Zimbabwe's constitutional affairs minister says a referendum on a new constitution has been "tentatively" set for March 16 to be followed by fresh elections later in the year to end the nation's shaky coalition government.
State radio reported Thursday that Eric Matinenga, an aide of former opposition leader Prime Minister Morgan Tsvangirai, said President Robert Mugabe is expected to officially proclaim the date in a government notice on Friday. Voting is scheduled for one day, a departure from the routine two days of polling, state radio said.
Matinenga called for the suspension of sweeping security laws in the run-up to vote on the constitution. Under those laws, police clearance is required for political gatherings.
Advocacy groups say such a hasty poll prevents adequate voter education on the rewritten constitution.
The draft constitution was completed on Feb. 6 after three years of disputes, bickering and delays.

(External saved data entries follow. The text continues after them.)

Variable P : rule -> Prop.

Definition part_holds (part : string + rule) : Prop :=
  match part with
  | inl _ => True
  | inr r => P r
  end.

Hypothesis H_sequence :
  forall parts, Forall part_holds parts -> P (sequenceRuleType parts).
Hypothesis H_oneOf :
  forall parts, Forall part_holds parts -> P (oneOfRuleType parts).
Hypothesis H_ref : forall id, P (refRuleType id).
Hypothesis H_range : forall range, P (rangeRuleType range).

Fixpoint rule_induction (r : rule) : P r :=
  let parts_hold :=
    fix go (l : list (string + rule)) : Forall part_holds l :=
      match l with
      | [] => Forall_nil _
      | part :: l' =>
          Forall_cons part
            (match part return part_holds part with
             | inl _ => I
             | inr r' => rule_induction r'
             end)
            (go l')
      end in
  match r with
  | sequenceRuleType parts => H_sequence parts (parts_hold parts)
  | oneOfRuleType parts => H_oneOf parts (parts_hold parts)
  | refRuleType id => H_ref id
  | rangeRuleType range => H_range range
  end.

End Induction.

Record RuleBuilder : Type := {
  sequence : list (string + rule) -> rule;
  oneOf : list (string + rule) -> rule;
  ref : string -> rule;
  range : string -> Eff rule
}.

Definition builder : RuleBuilder := {|
  sequence := fun parts => sequenceRuleType parts;
  oneOf := fun options => oneOfRuleType options;
  ref := fun key => refRuleType key;
  range := fun range =>
    if negb (range_literal range) then throw (range_error range)
    else ret (rangeRuleType range)
|}.

Section Serializer.

Variable kebabCase : string -> string.

Fixpoint parser_rule (r : rule) : string :=
  let parser_part (part : string + rule) : string :=
    match part with
    | inl s => Js.dquote ++ s ++ Js.dquote
    | inr r' => parser_rule r'
    end in
  match r with
  | sequenceRuleType parts => Js.join " " (map parser_part parts)
  | oneOfRuleType parts =>
      "(" ++ Js.join " | " (map parser_part parts) ++ ")"
  | refRuleType id => kebabCase id
  | rangeRuleType range => range
  end.

Definition parser (x : string + rule) : string :=
  match x with
  | inl s => Js.dquote ++ s ++ Js.dquote
  | inr r => parser_rule r
  end.

End Serializer.

Record Grammar : Type := { rules : JsObject.t rule }.

Section Build.

Variable kebabCase : string -> string.

Definition build_line (entry : string * rule) : string :=
  let (ruleName, rule) := entry in
  (kebabCase ruleName ++ " ::= ") ++ parser kebabCase (inr rule).

(** [build()] of this revision; it reads the registry and writes nothing. *)
Definition build (this : Grammar) : completion string :=
  if negb (JsObject.hasOwn (rules this) "root") then
    Throw {| message := "No root rule defined" |}
  else
    Normal (Js.join Js.newline
              (map build_line (JsObject.entries (rules this)))).

End Build.

End Rev1.


(** A rule of the revision without cardinality, read as a rule of the
    current revision: the same object, which has no [ruleCardinalityKey]
    property anywhere. *)
Fixpoint upgrade (r : Rev1.rule) : rule :=
  let upgrade_part (part : string + Rev1.rule) : string + rule :=
    match part with
    | inl s => inl s
    | inr r' => inr (upgrade r')
    end in
  match r with
  | Rev1.sequenceRuleType parts => sequenceRuleType (map upgrade_part parts) None
  | Rev1.oneOfRuleType parts => oneOfRuleType (map upgrade_part parts) None
  | Rev1.refRuleType id => refRuleType id None
  | Rev1.rangeRuleType range => rangeRuleType range None
  end.

Definition upgrade_part (part : string + Rev1.rule) : string + rule :=
  match part with
  | inl s => inl s
  | inr r => inr (upgrade r)
  end.

(** A change of the values of a registry, entry by entry. *)
Definition on_value {V W : Type} (f : V -> W) (entry : string * V)
  : string * W :=
  (fst entry, f (snd entry)).

Definition on_indexed {V W : Type} (f : V -> W) (ne : N * (string * V))
  : N * (string * W) :=
  (fst ne, on_value f (snd ne)).

(** The registry of an earlier revision, read as a registry of the current
    one. *)
Definition upgrade_grammar (g : Rev1.Grammar) : Grammar :=
  {| rules := map (on_value upgrade) (Rev1.rules g) |}.

(** ** Facts about the string operations *)

Module JsFacts.
Import Js.

Lemma length_app (s t : string) :
  String.length (s ++ t) = String.length s + String.length t.
Proof. induction s as [|c s IH]; simpl; [reflexivity | now rewrite IH]. Qed.

Lemma app_empty_r (s : string) : s ++ EmptyString = s.
Proof. induction s as [|c s IH]; simpl; [reflexivity | now rewrite IH]. Qed.

Lemma app_assoc (s t u : string) : (s ++ t) ++ u = s ++ t ++ u.
Proof. induction s as [|c s IH]; simpl; [reflexivity | now rewrite IH]. Qed.

Lemma substring_0_app (p r : string) :
  substring 0 (String.length p) (p ++ r) = p.
Proof.
  induction p as [|c p IH]; simpl.
  - now destruct r.
  - now rewrite IH.
Qed.

Lemma substring_0_length (p : string) : substring 0 (String.length p) p = p.
Proof. rewrite <- (app_empty_r p) at 2. apply substring_0_app. Qed.

Lemma substring_skip (r p : string) (m : nat) :
  substring (String.length r) m (r ++ p) = substring 0 m p.
Proof. induction r as [|c r IH]; simpl; [reflexivity | exact IH]. Qed.

Lemma substring_0_prefix (p s : string) :
  substring 0 (String.length p) s = p -> exists r, s = p ++ r.
Proof.
  revert s; induction p as [|c p IH]; intros s H.
  - now exists s.
  - destruct s as [|a s]; simpl in H; [discriminate|].
    injection H as -> H. destruct (IH _ H) as [r ->]. now exists r.
Qed.

Lemma substring_split (n : nat) (s : string) :
  n <= String.length s ->
  s = substring 0 n s ++ substring n (String.length s - n) s.
Proof.
  revert s; induction n as [|n IH]; intros s Hn.
  - simpl. rewrite Nat.sub_0_r.
    replace (substring 0 0 s) with EmptyString by now destruct s.
    simpl. now rewrite substring_0_length.
  - destruct s as [|c s]; simpl in *; [lia|].
    f_equal. apply IH. lia.
Qed.

(** [startsWith] decides "[s] begins with [p]". *)
Lemma startsWith_spec (s p : string) :
  startsWith s p = true <-> exists r, s = p ++ r.
Proof.
  unfold startsWith. rewrite String.eqb_eq. split.
  - apply substring_0_prefix.
  - intros [r ->]. apply substring_0_app.
Qed.

(** [endsWith] decides "[s] ends with [p]". *)
Lemma endsWith_spec (s p : string) :
  endsWith s p = true <-> exists r, s = r ++ p.
Proof.
  unfold endsWith. rewrite andb_true_iff, Nat.leb_le, String.eqb_eq. split.
  - intros [Hle Hsub].
    exists (substring 0 (String.length s - String.length p) s).
    rewrite (substring_split (String.length s - String.length p) s) at 1
      by lia.
    f_equal.
    replace (String.length s - (String.length s - String.length p))
      with (String.length p) by lia.
    exact Hsub.
  - intros [r ->]. rewrite length_app. split; [lia|].
    replace (String.length r + String.length p - String.length p)
      with (String.length r) by lia.
    rewrite substring_skip. apply substring_0_length.
Qed.

(** [s.slice(-1)] is the last code unit. *)
Lemma slice_last (body : string) (c : ascii) :
  slice_from (body ++ String c EmptyString) (-1) = String c EmptyString.
Proof.
  unfold slice_from, slice, relative_index. rewrite length_app. simpl.
  set (n := String.length body).
  replace (Z.of_nat (n + 1) + -1 <? 0)%Z with false.
  2:{ symmetry. apply Z.ltb_ge. lia. }
  replace (-1 <? 0)%Z with true by reflexivity.
  replace (Z.of_nat (n + 1) <? 0)%Z with false.
  2:{ symmetry. apply Z.ltb_ge. lia. }
  replace (Z.to_nat (Z.max (Z.of_nat (n + 1) + -1) 0)) with n by lia.
  replace (Z.to_nat
             (Z.max (Z.min (Z.of_nat (n + 1)) (Z.of_nat (n + 1))
                     - Z.max (Z.of_nat (n + 1) + -1) 0) 0)) with 1 by lia.
  subst n. rewrite substring_skip. reflexivity.
Qed.

(** [s.slice(0, -1)] drops the last code unit. *)
Lemma slice_init (body : string) (c : ascii) :
  slice (body ++ String c EmptyString) 0 (-1) = body.
Proof.
  unfold slice, relative_index. rewrite length_app. simpl.
  set (n := String.length body).
  replace (Z.to_nat (Z.min 0 (Z.of_nat (n + 1)))) with 0 by lia.
  replace (Z.to_nat
             (Z.max (Z.max (Z.of_nat (n + 1) + -1) 0
                     - Z.min 0 (Z.of_nat (n + 1))) 0)) with n by lia.
  subst n. apply substring_0_app.
Qed.

Lemma snoc_inj (s t : string) (a b : ascii) :
  s ++ String a EmptyString = t ++ String b EmptyString -> s = t /\ a = b.
Proof.
  revert t; induction s as [|c s IH]; intros [|d t] H; simpl in H.
  - injection H as ->. now split.
  - injection H as -> H. destruct t; discriminate.
  - injection H as -> H. destruct s; discriminate.
  - injection H as -> H. destruct (IH _ H) as [-> ->]. now split.
Qed.

Lemma snoc_cases (s : string) :
  s = EmptyString \/ exists body c, s = body ++ String c EmptyString.
Proof.
  induction s as [|c s IH]; [now left | right].
  destruct IH as [-> | (body & d & ->)].
  - now exists EmptyString, c.
  - now exists (String c body), d.
Qed.

Lemma join_cons (sep x : string) (xs : list string) :
  xs <> [] -> join sep (x :: xs) = x ++ sep ++ join sep xs.
Proof. destruct xs; [congruence | reflexivity]. Qed.

Lemma join_app (sep : string) (xs ys : list string) :
  xs <> [] -> ys <> [] ->
  join sep (xs ++ ys)%list = join sep xs ++ sep ++ join sep ys.
Proof.
  intros Hx Hy. induction xs as [|x xs IH]; [congruence|].
  destruct xs as [|x' xs].
  - simpl app. rewrite join_cons by assumption. reflexivity.
  - change ((x :: x' :: xs) ++ ys)%list with (x :: ((x' :: xs) ++ ys))%list.
    rewrite join_cons by discriminate.
    rewrite IH by discriminate.
    rewrite (join_cons sep x (x' :: xs)) by discriminate.
    now rewrite !app_assoc.
Qed.

(** Replacing an element by the non-empty list it is the join of. *)
Lemma join_splice (sep : string) (before inner after : list string) :
  inner <> [] ->
  join sep (before ++ join sep inner :: after)%list
  = join sep (before ++ inner ++ after)%list.
Proof.
  intros Hinner.
  assert (Htail : join sep (join sep inner :: after)
                  = join sep (inner ++ after)%list).
  { destruct after as [|a after].
    - rewrite List.app_nil_r. reflexivity.
    - rewrite join_cons, join_app by (assumption || discriminate).
      reflexivity. }
  destruct before as [|b before]; [exact Htail|].
  change ((b :: before) ++ join sep inner :: after)%list
    with ((b :: before) ++ (join sep inner :: after))%list.
  rewrite (join_app sep (b :: before) (join sep inner :: after))
    by discriminate.
  rewrite (join_app sep (b :: before) (inner ++ after)%list).
  - now rewrite Htail.
  - discriminate.
  - destruct inner; [congruence | discriminate].
Qed.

Democratic reforms to the constitution were a key demand of regional mediators after violent and disputed elections in 2008.
Crisis in Zimbabwe, an alliance of rights and democracy activists, said Thursday the proposed date left far too little time to complete countrywide distribution of the draft and permit voters to become familiar with it, raising fears over the credibility of a rushed vote.
All the country's political leaders have called for a 'Yes' vote to allow the constitution to be accepted and signed into law by Mugabe without any further changes.
An estimated $200 million has still to be found to pay for the constitutional referendum and the parliamentary and presidential elections, possibly three months later.
Finance Minister Tendai Biti told lawmakers Wednesday what he called "a massive fund-raising exercise" is under way and the United Nations asked for a breakdown of election expenses so it could contribute. The United States, Britain, the former colonial power, the European Union and other Western donors are not expected to weigh in without being allowed to send in their own election monitors.
Mugabe expelled European Union monitors in 2002 and since then the government has restrict those permitted to be official observers in two national elections, both of which were marred by violence and alleged vote rigging. In 2008, Zimbabwe invited China, Russia and Iran to observe the polls.
The all-party parliamentary panel in charge of the constitutional changes said in a statement Wednesday it is printing 90,000 copies of the draft, some in an abridged version, and 500 copies in braille, for distribution starting Monday.
Zimbabwe has nearly 6 million registered voters.